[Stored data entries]
##############################

(** * arviu_scorer: the scoring-workflow engine of [scorer_app.py]

    A shallow embedding of the handlers of [scorer_app.py] and of the part of
    the Python runtime they lean on, followed by the properties of the
    workflow: assignment, recording of measurements, progress and the
    administrator's overview.

    Conventions of the embedding.
    - A Python [float] is an IEEE-754 binary64 value: a [spec_float] computed
      with the operations of [SpecFloat] at precision 53 and exponent bound
      1024.  A Python [int] is a [Z].
    - A Python [str] is a [string]; its bytes are the UTF-8 encoding, whose
      bytewise order is the order of code points that [sorted] uses.
    - An exception is the [Raise] outcome of the [result] monad; a route that
      raises answers with status 500.
    - The file system below [scorer_data/] is a finite map from the name of a
      scorer's directory to that directory, which holds [scores.csv] or not.
      A scorer's identity is the name of the directory, one path component.
      Entries that are not directories are passed over by the routes that
      list the directory and are not part of the map.
    - A csv file is the list of rows that [csv.writer] put there and that
      [csv.reader] hands back; the text encoding of a row (quoting, line
      ends) belongs to the [csv] module and is left abstract.  What is
      modelled of the text layer is what the program chooses: the log is
      written with [newline=""] and read back without it, so a carriage
      return inside a cell comes back as a line feed
      ([universal_newlines]).
    - The body of a request is a JSON object whose [measurements], when
      present, is a list; the values of a measurement are JSON scalars.
      The clock is a parameter of the routes that read it. *)

From Stdlib Require Import ZArith Lia String Ascii List.
From Corelib Require Import SpecFloat.
From stdpp Require Import base option list gmap strings sorting pretty.

Open Scope string_scope.
Open Scope Z_scope.

(** ** Exceptions and the error monad *)

Inductive exn :=
  | TypeError
  | KeyError (key : string)
  | OverflowError
  | ZeroDivisionError
  | ValueError
  | ComplexResult.

Inductive result (A : Type) :=
  | Return (a : A)
  | Raise (e : exn).
Arguments Return {A} a.
Arguments Raise {A} e.

#[global] Instance result_ret : MRet result := λ A, @Return A.
#[global] Instance result_bind : MBind result := λ A B f m,
  match m with
  | Return a => f a
  | Raise e => Raise e
  end.
#[global] Instance result_fmap : FMap result := λ A B f m,
  match m with
  | Return a => Return (f a)
  | Raise e => Raise e
  end.

(** ** Python numbers *)

Module Py.

Abbreviation float := spec_float.

Definition prec : Z := 53.
Definition emax : Z := 1024.

Definition fadd : float → float → float := SFadd prec emax.
Definition fsub : float → float → float := SFsub prec emax.
Definition fmul : float → float → float := SFmul prec emax.
Definition fdiv : float → float → float := SFdiv prec emax.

##############################

Exercise: Write out each entry above exactly as it is written.

Task answer:
(** * arviu_scorer: the scoring-workflow engine of [scorer_app.py]

    A shallow embedding of the handlers of [scorer_app.py] and of the part of
    the Python runtime they lean on, followed by the properties of the
    workflow: assignment, recording of measurements, progress and the
    administrator's overview.

    Conventions of the embedding.
    - A Python [float] is an IEEE-754 binary64 value: a [spec_float] computed
      with the operations of [SpecFloat] at precision 53 and exponent bound
      1024.  A Python [int] is a [Z].
    - A Python [str] is a [string]; its bytes are the UTF-8 encoding, whose
      bytewise order is the order of code points that [sorted] uses.
    - An exception is the [Raise] outcome of the [result] monad; a route that
      raises answers with status 500.
    - The file system below [scorer_data/] is a finite map from the name of a
      scorer's directory to that directory, which holds [scores.csv] or not.
      A scorer's identity is the name of the directory, one path component.
      Entries that are not directories are passed over by the routes that
      list the directory and are not part of the map.
    - A csv file is the list of rows that [csv.writer] put there and that
      [csv.reader] hands back; the text encoding of a row (quoting, line
      ends) belongs to the [csv] module and is left abstract.  What is
      modelled of the text layer is what the program chooses: the log is
      written with [newline=""] and read back without it, so a carriage
      return inside a cell comes back as a line feed
      ([universal_newlines]).
    - The body of a request is a JSON object whose [measurements], when
      present, is a list; the values of a measurement are JSON scalars.
      The clock is a parameter of the routes that read it. *)

From Stdlib Require Import ZArith Lia String Ascii List.
From Corelib Require Import SpecFloat.
From stdpp Require Import base option list gmap strings sorting pretty.

Open Scope string_scope.
Open Scope Z_scope.

(** ** Exceptions and the error monad *)

Inductive exn :=
  | TypeError
  | KeyError (key : string)
  | OverflowError
  | ZeroDivisionError
  | ValueError
  | ComplexResult.

Inductive result (A : Type) :=
  | Return (a : A)
  | Raise (e : exn).
Arguments Return {A} a.
Arguments Raise {A} e.

#[global] Instance result_ret : MRet result := λ A, @Return A.
#[global] Instance result_bind : MBind result := λ A B f m,
  match m with
  | Return a => f a
  | Raise e => Raise e
  end.
#[global] Instance result_fmap : FMap result := λ A B f m,
  match m with
  | Return a => Return (f a)
  | Raise e => Raise e
  end.

(** ** Python numbers *)

Module Py.

Abbreviation float := spec_float.

Definition prec : Z := 53.
Definition emax : Z := 1024.

Definition fadd : float → float → float := SFadd prec emax.
Definition fsub : float → float → float := SFsub prec emax.
Definition fmul : float → float → float := SFmul prec emax.
Definition fdiv : float → float → float := SFdiv prec emax.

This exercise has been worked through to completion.